7Ainsi s’est trouvé mis en place un dispositif d’éducation spécialisée parallèle à l’école ordinaire, spécifique selon les types de handicaps, où le soin avait une place prépondérante et où l’éducation était centrée essentiellement sur l’acquisition des savoirs nécessaires à la vie quotidienne. Une telle conception était basée sur une représentation très défectologique, disqualifiante et dépréciée du sujet concerné : le handicap étant considéré comme irréversible dans son origine comme dans ses effets, il s’agissait alors de faire acquérir au sujet, compte tenu de sa vulnérabilité, un minimum d’autonomie dans un environnement protégé.

Une école oubliée

8Dans ce contexte, l’éducation dans sa dimension scolaire s’est trouvée secondarisée, voire omise.

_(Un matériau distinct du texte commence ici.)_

(** * TutUni: document ingestion and retrieval pipeline

    A shallow embedding of
      - [app/services/text_chunker.py]         (module [TextChunker]),
      - [app/services/document_processor.py]   (module [DocumentProcessor]),
      - [app/models/document.py]               (module [Model]),
      - [app/services/vector_service.py]       (module [VectorService]),
      - [app/services/ai_service.py]           (module [AIService]),
      - [app/core/database.py]                 (module [Database]),
      - [app/services/background_processor.py] (module [BackgroundProcessor]),
    followed by the properties established about them.

    The embedding model, the vector database, the language model, text
    extraction and the commits of the session are collaborators: records of
    functions that say what each call returns or raises.  A job is run in
    one piece; the interleaving of jobs at their [await]s is not modelled.

    Python [str] values are lists of code points.  The embedding covers the
    code points U+0000..U+00FF, one [ascii] each; on that range [\s] is
    9-13, 28-32, 0x85, 0xA0 and [\d] is 0-9, as in CPython's [re] and
    [str.strip].  Python [int]s are [Z]. *)

From Stdlib Require Import Ascii String ZArith QArith Qminmax Lia Lqa.
From stdpp Require Import base list gmap strings pretty.
Close Scope Q_scope.
Local Open Scope Z_scope.

(** ** Python strings *)

Module PyStr.

Definition str := list ascii.

Definition lit (s : string) : str := list_ascii_of_string s.

Definition len (s : str) : Z := Z.of_nat (length s).

Definition code (c : ascii) : N := N_of_ascii c.

Definition in_range (lo hi : N) (c : ascii) : bool :=
  ((lo <=? code c) && (code c <=? hi))%N.

Definition is_char (a c : ascii) : bool := Ascii.eqb a c.

(** [\s] and [str.isspace] *)
Definition is_space (c : ascii) : bool :=
  in_range 9 13 c || in_range 28 32 c || (code c =? 133)%N || (code c =? 160)%N.

(** [\d] *)
Definition is_digit (c : ascii) : bool := in_range 48 57 c.

(** [[A-Z]] and [[a-z]] *)
Definition is_upper (c : ascii) : bool := in_range 65 90 c.
Definition is_lower (c : ascii) : bool := in_range 97 122 c.

Definition is_newline (c : ascii) : bool := (code c =? 10)%N.

(** [[.!?]] *)
Definition is_terminator (c : ascii) : bool :=
  is_char "." c || is_char "!" c || is_char "?" c.

(** truth value of a [str] *)
Definition truthy (s : str) : bool :=
  match s with [] => false | _ :: _ => true end.

Fixpoint lstrip (s : str) : str :=
  match s with
  | [] => []
  | c :: rest => if is_space c then lstrip rest else s
  end.

Definition rstrip (s : str) : str := rev (lstrip (rev s)).

(** [s.strip()] *)
Definition strip (s : str) : str := lstrip (rstrip s).

(** [s.lower()] on the letters A-Z and the Latin-1 capitals *)
Definition lower_char (c : ascii) : ascii :=
  if is_upper c || (in_range 192 222 c && negb (code c =? 215)%N)
  then ascii_of_N (code c + 32) else c.

Definition lower (s : str) : str := map lower_char s.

Dans l’origine et la vie des établissements médico-sociaux, il y a une histoire de désamour avec l’école. Celle-ci n’a pas été très présente et ne s’est imposée d’emblée ni chez les concepteurs, ni chez les acteurs chargés du bon fonctionnement de ces établissements. Ce n’est que progressivement que certains médecins et parents, mais aussi certaines associations émanant des mouvements laïques, se sont inquiétés de la nécessité de faire acquérir des apprentissages scolaires de base aux jeunes déficients et certains établissements ont su se doter de postes, voire d’écoles, publiques ou privées, pour développer cette mission. Mais une telle démarche s’est faite dans l’empirisme et était basée sur le dynamisme des acteurs et sur la bonne volonté des responsables institutionnels locaux, notamment des inspecteurs d’académie. Dans le moins mauvais des cas, les associations recrutaient des éducateurs scolaires, dans le pire des cas, il n’y avait pas d’enseignement.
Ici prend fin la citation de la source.